What would be the recommended way of doing this?
In order to achieve routing via the firewall, you’ll have to influence routing using the various BGP attributes made available to you. If all devices involved are Cisco, then the simplest way to implement this would be to use the weight attribute. This way you can influence the routing locally on each router, and if a route fails, you can still dynamically learn of alternate routes to the destination. Take a look at this lesson for more details:
Thanks. From my understanding this would require the ASA also running BGP?
The issue I see with this and the other methods is when traffic comes back out from the ASA to the border leaf a routing loop will occur.
Yes, the ASA must also be running BGP if you want the whole topology to function with dynamic routing. Now because you only have one link between border-leaf and asav-1, then yes, a loop would occur. To resolve this you can create subinterfaces on the link and adjust IP addressing and routing accordingly so that one subinterface is used for traffic to the ASA and the other for traffic coming from the ASA.
Thanks for your response. Ive created a second link on the ASA but when looking at the traffic flow I see an issue.
If i update the weight on the ASA, then traffic will ingress correctly. And egress based on a default route. Great, but then once the traffic hits the border leaf it will be sent back to the ASA. Any help would be great.

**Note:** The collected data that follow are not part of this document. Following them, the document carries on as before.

(* ===== verification/Netip.v ===== *)
(** * Go's [net/netip]: addresses, prefixes, their text forms

    An address is its family and its value as a 32- or 128-bit integer, as in
    the standard library; [AsSlice] gives the big-endian bytes.  Parsing and
    printing follow the library's algorithms, so that the address/mask keys of
    the default table can be related to their canonical text. *)

From S2P Require Import Prelude GoStrings.

Open Scope Z_scope.

(** ** Big-endian byte lists *)

(** The low [n] bytes of [v], most significant first. *)
Fixpoint be_bytes (n : nat) (v : Z) : list Z :=
  match n with
  | O => []
  | S n' => (v / 256 ^ Z.of_nat n') mod 256 :: be_bytes n' v
  end.

Definition of_be (l : list Z) : Z := foldl (fun a b => a * 256 + b) 0 l.

Definition bytes_ok (l : list Z) : Prop := Forall (fun b => 0 <= b < 256) l.

(** ** Addresses *)

Inductive Addr : Type :=
  | AddrZero                        (* the invalid zero value *)
  | Addr4 (v : Z)
  | Addr6 (v : Z) (zone : bytes).   (* zone [] is "no zone" *)

#[export] Instance Addr_eq_dec : EqDecision Addr.
Proof. solve_decision. Defined.

#[export] Instance Addr_countable : Countable Addr.
Proof.
  refine (inj_countable'
    (fun a => match a with
              | AddrZero => (0, 0, [])
              | Addr4 v => (1, v, [])
              | Addr6 v z => (2, v, z)
              end)
    (fun t => let '(k, v, z) := t in
              if k =? 0 then AddrZero else if k =? 1 then Addr4 v else Addr6 v z) _).
  by intros [].
Defined.

Definition addr_wf (a : Addr) : Prop :=
  match a with
  | AddrZero => True
  | Addr4 v => 0 <= v < 2 ^ 32
  | Addr6 v _ => 0 <= v < 2 ^ 128
  end.

Definition Is4 (a : Addr) : bool := match a with Addr4 _ => true | _ => false end.
Definition Is6 (a : Addr) : bool := match a with Addr6 _ _ => true | _ => false end.
Definition IsValid (a : Addr) : bool := match a with AddrZero => false | _ => true end.
Definition Zone (a : Addr) : bytes := match a with Addr6 _ z => z | _ => [] end.
Definition BitLen (a : Addr) : Z :=
  match a with AddrZero => 0 | Addr4 _ => 32 | Addr6 _ _ => 128 end.
Definition addr_val (a : Addr) : Z :=
  match a with AddrZero => 0 | Addr4 v => v | Addr6 v _ => v end.

(** [::ffff:0:0/96]. *)
Definition Is4In6 (a : Addr) : bool :=
  match a with Addr6 v _ => v / 2 ^ 32 =? 0xffff | _ => false end.

Definition Unmap (a : Addr) : Addr :=
  if Is4In6 a then Addr4 (addr_val a mod 2 ^ 32) else a.

Definition AsSlice (a : Addr) : list Z :=
  match a with
  | AddrZero => []
  | Addr4 v => be_bytes 4 v
  | Addr6 v _ => be_bytes 16 v
  end.

Definition AddrFromSlice (l : list Z) : option Addr :=
  if (length l =? 4)%nat then Some (Addr4 (of_be l))
  else if (length l =? 16)%nat then Some (Addr6 (of_be l) [])
  else None.

(** ** Parsing *)

(** [parseIPv4Fields]: [fields] are the finished octets, newest first. *)
Fixpoint parseIPv4Fields (s : bytes) (fields : list Z) (val : Z) (digLen : nat)
    : result (list Z) :=
  match s with
  | [] =>
      if (length fields <? 3)%nat then Error "IPv4 address too short"
      else Ok (rev (val :: fields))
  | c :: t =>
      if is_digit c then
        if (digLen =? 1)%nat && (val =? 0) then Error "IPv4 field has octet with leading zero"
        else
          let val := val * 10 + (byte_val c - 48) in
          if 255 <? val then Error "IPv4 field has value >255"
          else parseIPv4Fields t fields val (S digLen)
      else if Ascii.eqb c "." then
        if (digLen =? 0)%nat || bool_decide (t = []) then
          Error "IPv4 field must have at least one digit"
        else if (length fields =? 3)%nat then Error "IPv4 address too long"
        else parseIPv4Fields t (val :: fields) 0 0
      else Error "unexpected character"
  end.

Definition parseIPv4 (s : bytes) : result Addr :=
  fields ← parseIPv4Fields s [] 0 0; Ok (Addr4 (of_be fields)).

Definition hex_val (c : ascii) : option Z :=
  let v := byte_val c in
  if (48 <=? v) && (v <=? 57) then Some (v - 48)
  else if (97 <=? v) && (v <=? 102) then Some (v - 87)
  else if (65 <=? v) && (v <=? 70) then Some (v - 55)
  else None.

(** The leading hex digits of [s]: value, how many, what follows. *)
Fixpoint hex_run (s : bytes) (off : nat) (acc : Z) : result (Z * nat * bytes) :=
  match s with
  | [] => Ok (acc, off, [])
  | c :: t =>
      match hex_val c with
      | None => Ok (acc, off, s)
      | Some d =>
          let acc := acc * 16 + d in
          if (3 <? off)%nat then Error "each group must have 4 or less digits"
          else if 65535 <? acc then Error "IPv6 field has value >=2^16"
          else hex_run t (S off) acc
      end
  end.

(** The group loop of [parseIPv6]; [groups] are the 16-bit fields read so far,
    [ell] the position of the ellipsis, [fuel] the fields still to fill. *)
Fixpoint parseIPv6_loop (fuel : nat) (s : bytes) (groups : list Z) (ell : option nat)
    : result (list Z * option nat * bytes) :=
  match fuel with
  | O => Ok (groups, ell, s)
  | S f =>
      '(acc, off, rest) ← hex_run s 0 0;
      if (off =? 0)%nat then Error "each colon-separated field must have at least one digit"
      else
        match rest with
        | c :: rest1 =>
            if Ascii.eqb c "." then
              if negb (bool_decide (is_Some ell)) && negb (length groups =? 6)%nat then
                Error "embedded IPv4 address must replace the final 2 fields of the address"
              else if (6 <? length groups)%nat then
                Error "too many hex fields to fit an embedded IPv4 at the end of the address"
              else
                fields ← parseIPv4Fields s [] 0 0;
                match fields with
                | [a; b; c; d] => Ok ((groups ++ [a * 256 + b; c * 256 + d])%list, ell, [])
                | _ => Error "IPv4 address too short"
                end
            else if negb (Ascii.eqb c ":") then Error "unexpected character, want colon"
            else
              let groups := (groups ++ [acc])%list in
              match rest1 with
              | [] => Error "colon must be followed by more characters"
              | d :: rest2 =>
                  if Ascii.eqb d ":" then
                    if bool_decide (is_Some ell) then Error "multiple :: in address"
                    else match rest2 with
                         | [] => Ok (groups, Some (length groups), [])
                         | _ => parseIPv6_loop f rest2 groups (Some (length groups))
                         end
                  else parseIPv6_loop f rest1 groups ell
              end
        | [] => Ok ((groups ++ [acc])%list, ell, [])
        end
  end.

Definition groups_val (g : list Z) : Z := foldl (fun a b => a * 65536 + b) 0 g.

(** [parseIPv6] after the zone has been split off. *)
Definition parseIPv6_groups (s : bytes) : result (list Z) :=
  match CutPrefix (str "::") s with
  | Some [] => Ok (replicate 8 0)
  | lead =>
      let '(s, ell) := match lead with
                       | Some s' => (s', Some 0%nat)
                       | None => (s, None)
                       end in
      '(groups, ell, rest) ← parseIPv6_loop 8 s [] ell;
      if negb (bool_decide (rest = [])) then Error "trailing garbage after address"
      else if (length groups <? 8)%nat then
        match ell with
        | None => Error "address string too short"
        | Some e =>
            Ok (take e groups ++ replicate (8 - length groups) 0 ++ drop e groups)%list
        end
      else if bool_decide (is_Some ell) then
        Error "the :: must expand to at least one field of zeros"
      else Ok groups
  end.

Definition parseIPv6 (s : bytes) : result Addr :=
  match Cut "%" s with
  | Some (_, []) => Error "zone must be a non-empty string"
  | Some (a, zone) => g ← parseIPv6_groups a; Ok (Addr6 (groups_val g) zone)
  | None => g ← parseIPv6_groups s; Ok (Addr6 (groups_val g) [])
  end.

(** [netip.ParseAddr]: the first of [.], [:] and [%] decides the family. *)
Fixpoint parseAddr_family (s : bytes) : ascii :=
  match s with
  | [] => "%"
  | c :: t =>
      if Ascii.eqb c "." || Ascii.eqb c ":" || Ascii.eqb c "%" then c
      else parseAddr_family t
  end.

Definition ParseAddr (s : bytes) : result Addr :=
  let f := parseAddr_family s in
  if Ascii.eqb f "." then parseIPv4 s
  else if Ascii.eqb f ":" then parseIPv6 s
  else Error "unable to parse IP".

(** ** Printing *)

Definition string4 (v : Z) : bytes :=
  Join (str ".") (map Itoa (be_bytes 4 v)).

(** The eight 16-bit groups of a 128-bit value. *)
Definition groups_of (v : Z) : list Z :=
  map (fun i => (v / 65536 ^ i) mod 65536) [7; 6; 5; 4; 3; 2; 1; 0].

(** [appendHex]: lower-case, no leading zeros. *)
Definition hex16 (g : Z) : bytes := digits 16 hex_digit 4 g [].

(** How many zero groups the list starts with. *)
Fixpoint zero_run (g : list Z) : nat :=
  match g with
  | x :: t => if x =? 0 then S (zero_run t) else 0
  | [] => 0
  end.
Lemma matchClass_suffix fuel chunk r found n b rest :
  matchClass fuel chunk r found n = Ok (b, rest) ->
  exists q, chunk = (q ++ "]"%char :: rest)%list.
Proof.
  revert chunk found n. induction fuel as [|f IH]; intros chunk found n H; [done|].
  cbn [matchClass] in H.
  set (next := mbind _ (getEsc chunk)) in H.
  assert (next = Ok (b, rest) -> exists q, chunk = (q ++ "]"%char :: rest)%list) as Hnext.
  { subst next. intros Hn. apply result_bind_ok in Hn as ([lo ch] & He & Hn).
    apply result_bind_ok in Hn as ([hi ch'] & Hd & Hn).
    apply IH in Hn as [q Hq]. apply getEsc_suffix in He as [q1 ->].
    assert (exists q2, ch = (q2 ++ ch')%list) as [q2 ->].
    { destruct ch as [|c t]; [simplify_eq; by exists []|].
      destruct (Ascii.eqb c "-"); [|simplify_eq; by exists []].
      apply getEsc_suffix in Hd as [q2 ->]. by exists (c :: q2). }
    rewrite Hq. exists (q1 ++ q2 ++ q)%list. by rewrite <- !app_assoc. }
  destruct chunk as [|c t]; [by apply Hnext|].
  destruct (Ascii.eqb_spec c "]") as [->|]; simpl in H; [|by apply Hnext].
  destruct (0 <? n)%nat; [|by apply Hnext]. simplify_eq. by exists [].
Qed.

Lemma matchChunk_failed fuel chunk s t : matchChunk fuel chunk s true <> Ok (Some t).
Proof.
  revert chunk s. induction fuel as [|f IH]; intros chunk s; [done|].
  cbn [matchChunk]. destruct chunk as [|c chunk1]; [done|]. simpl orb. cbn iota.
  destruct (Ascii.eqb c "[").
  - destruct (match chunk1 with [] => _ | _ => _ end) as [neg chunk2].
    destruct (matchClass _ _ _ _ _) as [[b r]|]; [|done]. simpl. apply IH.
  - destruct (Ascii.eqb c "?"); [apply IH|]. destruct (Ascii.eqb c "\"); [|apply IH].
    destruct chunk1; [done|apply IH].
Qed.

(** On an empty name a non-empty chunk cannot match. *)
Lemma matchChunk_nil fuel c chunk t : matchChunk fuel (c :: chunk) [] false <> Ok (Some t).
Proof.
  destruct fuel as [|f]; [done|]. cbn [matchChunk].
  rewrite bool_decide_true by done. simpl orb. cbn iota.
  destruct (Ascii.eqb c "[").
  - destruct (match chunk with [] => _ | _ => _ end) as [neg chunk2].
    destruct (matchClass _ _ _ _ _) as [[b r]|]; [|done]. simpl. apply matchChunk_failed.
  - destruct (Ascii.eqb c "?"); [apply matchChunk_failed|].
    destruct (Ascii.eqb c "\"); [|apply matchChunk_failed].
    destruct chunk; [done|apply matchChunk_failed].
Qed.

Lemma matchChunk_ok_failed fuel chunk s b t :
  matchChunk fuel chunk s b = Ok (Some t) -> b = false.
Proof. destruct b; [|done]. intros H. by apply matchChunk_failed in H. Qed.

(** What one step of a matching chunk does to chunk and name: the name loses a
    prefix, the chunk loses either one byte equal to the name's, or text that
    ends with one of the bytes [[ ] ? \]. *)
Lemma matchChunk_step fuel c chunk d s t :
  matchChunk (S fuel) (c :: chunk) (d :: s) false = Ok (Some t) ->
  (plain c = true /\ c = d /\ matchChunk fuel chunk s false = Ok (Some t))
  \/ (c = "\"%char /\ exists chunk', chunk = d :: chunk' /\ matchChunk fuel chunk' s false = Ok (Some t))
  \/ (exists x q chunk' w, In x (str "*?[]\") /\ c :: chunk = (q ++ x :: chunk')%list
      /\ matchChunk fuel chunk' (drop w (d :: s)) false = Ok (Some t)).
Proof.
  intros H. cbn [matchChunk] in H.
  rewrite (bool_decide_false (d :: s = [])) in H by done. cbn [orb] in H.
  destruct (Ascii.eqb_spec c "[") as [->|Hb].
  { destruct (DecodeRune (d :: s)) as [r w].
    destruct (match chunk with [] => _ | _ => _ end) as [neg chunk2] eqn:Eneg.
    apply result_bind_ok in H as ([found chunk3] & Hclass & H).
    apply matchClass_suffix in Hclass as [q ->].
    pose proof (matchChunk_ok_failed _ _ _ _ _ H) as Hf. rewrite Hf in H.
    assert (exists q0, chunk = (q0 ++ q ++ "]"%char :: chunk3)%list) as [q0 ->].
    { destruct chunk as [|e chunk]; [by simplify_eq; exists []|].
      destruct (Ascii.eqb e "^"); simplify_eq; [by exists [e]|by exists []]. }
    right; right. exists "]"%char, ("["%char :: q0 ++ q)%list, chunk3, w.
    split; [simpl; tauto|]. split; [simpl; by rewrite <- app_assoc|done]. }
  destruct (Ascii.eqb_spec c "?") as [->|Hq].
  { pose proof (matchChunk_ok_failed _ _ _ _ _ H) as Hf. rewrite Hf in H.
    right; right. exists "?"%char, [], chunk, (snd (DecodeRune (d :: s))).
    split; [simpl; tauto|done]. }
  destruct (Ascii.eqb_spec c "\") as [->|Hbs].
  { destruct chunk as [|e chunk]; [done|].
    pose proof (matchChunk_ok_failed _ _ _ _ _ H) as Hf. rewrite Hf in H.
    apply negb_false_iff, Ascii.eqb_eq in Hf as ->. right; left. eauto. }
  pose proof (matchChunk_ok_failed _ _ _ _ _ H) as Hf. rewrite Hf in H.
  apply negb_false_iff, Ascii.eqb_eq in Hf as ->.
  destruct (plain d) eqn:Hp; [by left|].
  right; right. exists d, [], chunk, 1%nat. split; [|done].
  unfold plain in Hp. apply negb_false_iff, existsb_exists in Hp as (x & Hin & Hx).
  apply Ascii.eqb_eq in Hx as ->. done.
Qed.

Yes, I see your dilemma. What’s unusual about your configuration is that each device is found within a single AS. This is causing all BGP routing found within each AS to function in the same way. In other words, BGP on your border-leaf device will always be sent to the ASA (when the weight parameter is set accordingly), regardless of the interface it comes in on. I believe that in order to get all traffic to traverse the ASA, you will require more granularity in the way that you are configuring routing. For this reason, one solution is to place both the border-leaf and the ASA in the same AS and configure the routing using an IGP so that all the traffic you want will traverse the firewall as you require it.
From my standpoint getting the traffic into the ASA and back out to the spine is fine. What with BGP weights and default routing, however it is the routing from spine back to leaf 2 which is the problem.